# DESCRIPTION OF THE TASK
Exactly the lines from the opening of the data through the line containing "let '(table, acc)" should be reproduced, please, with nothing added.
(Beginning of RECORDS SUPPLIED)
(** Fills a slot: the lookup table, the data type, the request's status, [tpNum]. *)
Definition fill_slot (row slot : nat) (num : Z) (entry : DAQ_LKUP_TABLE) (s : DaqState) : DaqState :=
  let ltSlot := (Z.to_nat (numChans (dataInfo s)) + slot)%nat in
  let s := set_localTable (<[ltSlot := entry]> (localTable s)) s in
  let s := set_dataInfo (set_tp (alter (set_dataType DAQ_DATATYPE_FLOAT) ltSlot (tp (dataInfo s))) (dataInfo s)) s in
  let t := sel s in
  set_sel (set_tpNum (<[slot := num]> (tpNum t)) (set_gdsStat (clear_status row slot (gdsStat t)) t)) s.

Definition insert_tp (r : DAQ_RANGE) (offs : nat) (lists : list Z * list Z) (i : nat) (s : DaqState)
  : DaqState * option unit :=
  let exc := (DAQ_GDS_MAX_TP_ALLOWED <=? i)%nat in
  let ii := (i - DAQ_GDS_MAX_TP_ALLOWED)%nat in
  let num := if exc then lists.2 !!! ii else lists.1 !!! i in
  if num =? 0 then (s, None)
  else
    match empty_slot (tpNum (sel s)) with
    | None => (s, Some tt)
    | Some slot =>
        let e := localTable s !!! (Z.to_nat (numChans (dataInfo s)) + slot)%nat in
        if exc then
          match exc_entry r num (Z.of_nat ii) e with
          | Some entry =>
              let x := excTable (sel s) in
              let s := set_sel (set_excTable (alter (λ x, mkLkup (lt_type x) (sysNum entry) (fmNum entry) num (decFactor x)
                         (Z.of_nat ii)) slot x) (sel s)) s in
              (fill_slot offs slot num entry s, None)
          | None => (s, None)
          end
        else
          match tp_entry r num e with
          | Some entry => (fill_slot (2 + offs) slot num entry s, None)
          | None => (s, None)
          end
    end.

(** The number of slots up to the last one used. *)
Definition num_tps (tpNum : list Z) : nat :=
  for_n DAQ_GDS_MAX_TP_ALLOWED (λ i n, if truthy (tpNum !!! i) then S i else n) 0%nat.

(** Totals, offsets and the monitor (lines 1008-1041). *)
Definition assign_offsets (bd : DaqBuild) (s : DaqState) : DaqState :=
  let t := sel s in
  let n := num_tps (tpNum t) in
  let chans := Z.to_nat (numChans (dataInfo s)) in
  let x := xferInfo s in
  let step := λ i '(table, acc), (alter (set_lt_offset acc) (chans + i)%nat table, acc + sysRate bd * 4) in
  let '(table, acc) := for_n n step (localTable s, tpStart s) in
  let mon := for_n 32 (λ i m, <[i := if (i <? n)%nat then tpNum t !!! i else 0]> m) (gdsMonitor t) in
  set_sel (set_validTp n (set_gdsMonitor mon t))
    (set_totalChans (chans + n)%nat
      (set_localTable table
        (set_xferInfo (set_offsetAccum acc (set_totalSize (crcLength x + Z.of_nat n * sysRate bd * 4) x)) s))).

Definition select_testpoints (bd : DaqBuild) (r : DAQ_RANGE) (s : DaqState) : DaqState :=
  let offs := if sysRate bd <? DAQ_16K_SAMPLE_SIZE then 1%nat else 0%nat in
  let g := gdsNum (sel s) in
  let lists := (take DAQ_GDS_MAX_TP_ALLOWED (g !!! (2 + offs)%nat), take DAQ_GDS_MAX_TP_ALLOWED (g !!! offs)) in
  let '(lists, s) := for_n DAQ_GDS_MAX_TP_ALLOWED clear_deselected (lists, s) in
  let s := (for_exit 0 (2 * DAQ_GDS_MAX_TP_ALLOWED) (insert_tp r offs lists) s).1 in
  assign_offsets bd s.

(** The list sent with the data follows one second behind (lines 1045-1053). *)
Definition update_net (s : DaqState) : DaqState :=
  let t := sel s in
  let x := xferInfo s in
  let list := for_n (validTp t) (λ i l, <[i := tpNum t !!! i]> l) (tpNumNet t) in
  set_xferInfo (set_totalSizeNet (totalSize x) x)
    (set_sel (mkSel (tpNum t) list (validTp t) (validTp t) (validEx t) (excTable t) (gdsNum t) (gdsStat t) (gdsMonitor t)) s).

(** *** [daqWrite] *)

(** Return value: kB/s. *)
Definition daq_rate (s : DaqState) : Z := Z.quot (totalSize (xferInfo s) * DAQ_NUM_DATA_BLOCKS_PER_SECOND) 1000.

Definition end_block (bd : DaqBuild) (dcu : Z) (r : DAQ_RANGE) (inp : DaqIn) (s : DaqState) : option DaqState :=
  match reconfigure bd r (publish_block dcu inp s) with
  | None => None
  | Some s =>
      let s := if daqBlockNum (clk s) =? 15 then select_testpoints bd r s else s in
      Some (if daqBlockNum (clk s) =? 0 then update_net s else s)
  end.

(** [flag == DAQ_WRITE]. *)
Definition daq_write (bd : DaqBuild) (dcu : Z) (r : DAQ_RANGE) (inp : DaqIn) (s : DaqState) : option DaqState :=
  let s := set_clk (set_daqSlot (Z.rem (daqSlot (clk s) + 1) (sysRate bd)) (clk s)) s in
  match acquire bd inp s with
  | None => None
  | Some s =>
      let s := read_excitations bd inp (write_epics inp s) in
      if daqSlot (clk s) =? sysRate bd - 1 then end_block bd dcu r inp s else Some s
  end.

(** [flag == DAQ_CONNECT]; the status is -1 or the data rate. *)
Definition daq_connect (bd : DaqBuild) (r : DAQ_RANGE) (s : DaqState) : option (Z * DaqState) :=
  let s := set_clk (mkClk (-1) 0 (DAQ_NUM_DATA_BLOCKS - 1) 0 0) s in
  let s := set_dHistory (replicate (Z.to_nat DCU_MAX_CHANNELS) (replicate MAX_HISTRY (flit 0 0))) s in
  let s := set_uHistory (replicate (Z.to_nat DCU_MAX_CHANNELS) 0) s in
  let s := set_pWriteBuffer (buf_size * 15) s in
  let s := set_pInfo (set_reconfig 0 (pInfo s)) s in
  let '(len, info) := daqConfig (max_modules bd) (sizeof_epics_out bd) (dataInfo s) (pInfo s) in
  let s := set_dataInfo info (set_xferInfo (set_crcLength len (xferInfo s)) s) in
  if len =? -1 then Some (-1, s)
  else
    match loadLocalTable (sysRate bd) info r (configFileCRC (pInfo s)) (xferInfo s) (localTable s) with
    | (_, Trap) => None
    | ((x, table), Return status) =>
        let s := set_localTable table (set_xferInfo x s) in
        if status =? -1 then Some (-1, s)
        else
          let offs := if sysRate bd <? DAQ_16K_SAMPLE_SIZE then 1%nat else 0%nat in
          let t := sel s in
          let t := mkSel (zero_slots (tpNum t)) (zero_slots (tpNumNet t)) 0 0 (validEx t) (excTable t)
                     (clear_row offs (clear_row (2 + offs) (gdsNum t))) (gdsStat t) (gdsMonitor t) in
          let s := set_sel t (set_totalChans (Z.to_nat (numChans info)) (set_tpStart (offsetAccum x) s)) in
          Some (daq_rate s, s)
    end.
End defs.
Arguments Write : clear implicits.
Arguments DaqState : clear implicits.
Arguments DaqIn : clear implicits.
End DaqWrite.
(End of RECORDS SUPPLIED)
# RESPONSE AREA
(** Fills a slot: the lookup table, the data type, the request's status, [tpNum]. *)
Definition fill_slot (row slot : nat) (num : Z) (entry : DAQ_LKUP_TABLE) (s : DaqState) : DaqState :=
  let ltSlot := (Z.to_nat (numChans (dataInfo s)) + slot)%nat in
  let s := set_localTable (<[ltSlot := entry]> (localTable s)) s in
  let s := set_dataInfo (set_tp (alter (set_dataType DAQ_DATATYPE_FLOAT) ltSlot (tp (dataInfo s))) (dataInfo s)) s in
  let t := sel s in
  set_sel (set_tpNum (<[slot := num]> (tpNum t)) (set_gdsStat (clear_status row slot (gdsStat t)) t)) s.

Definition insert_tp (r : DAQ_RANGE) (offs : nat) (lists : list Z * list Z) (i : nat) (s : DaqState)
  : DaqState * option unit :=
  let exc := (DAQ_GDS_MAX_TP_ALLOWED <=? i)%nat in
  let ii := (i - DAQ_GDS_MAX_TP_ALLOWED)%nat in
  let num := if exc then lists.2 !!! ii else lists.1 !!! i in
  if num =? 0 then (s, None)
  else
    match empty_slot (tpNum (sel s)) with
    | None => (s, Some tt)
    | Some slot =>
        let e := localTable s !!! (Z.to_nat (numChans (dataInfo s)) + slot)%nat in
        if exc then
          match exc_entry r num (Z.of_nat ii) e with
          | Some entry =>
              let x := excTable (sel s) in
              let s := set_sel (set_excTable (alter (λ x, mkLkup (lt_type x) (sysNum entry) (fmNum entry) num (decFactor x)
                         (Z.of_nat ii)) slot x) (sel s)) s in
              (fill_slot offs slot num entry s, None)
          | None => (s, None)
          end
        else
          match tp_entry r num e with
          | Some entry => (fill_slot (2 + offs) slot num entry s, None)
          | None => (s, None)
          end
    end.

(** The number of slots up to the last one used. *)
Definition num_tps (tpNum : list Z) : nat :=
  for_n DAQ_GDS_MAX_TP_ALLOWED (λ i n, if truthy (tpNum !!! i) then S i else n) 0%nat.

(** Totals, offsets and the monitor (lines 1008-1041). *)
Definition assign_offsets (bd : DaqBuild) (s : DaqState) : DaqState :=
  let t := sel s in
  let n := num_tps (tpNum t) in
  let chans := Z.to_nat (numChans (dataInfo s)) in
  let x := xferInfo s in
  let step := λ i '(table, acc), (alter (set_lt_offset acc) (chans + i)%nat table, acc + sysRate bd * 4) in
  let '(table, acc) := for_n n step (localTable s, tpStart s) in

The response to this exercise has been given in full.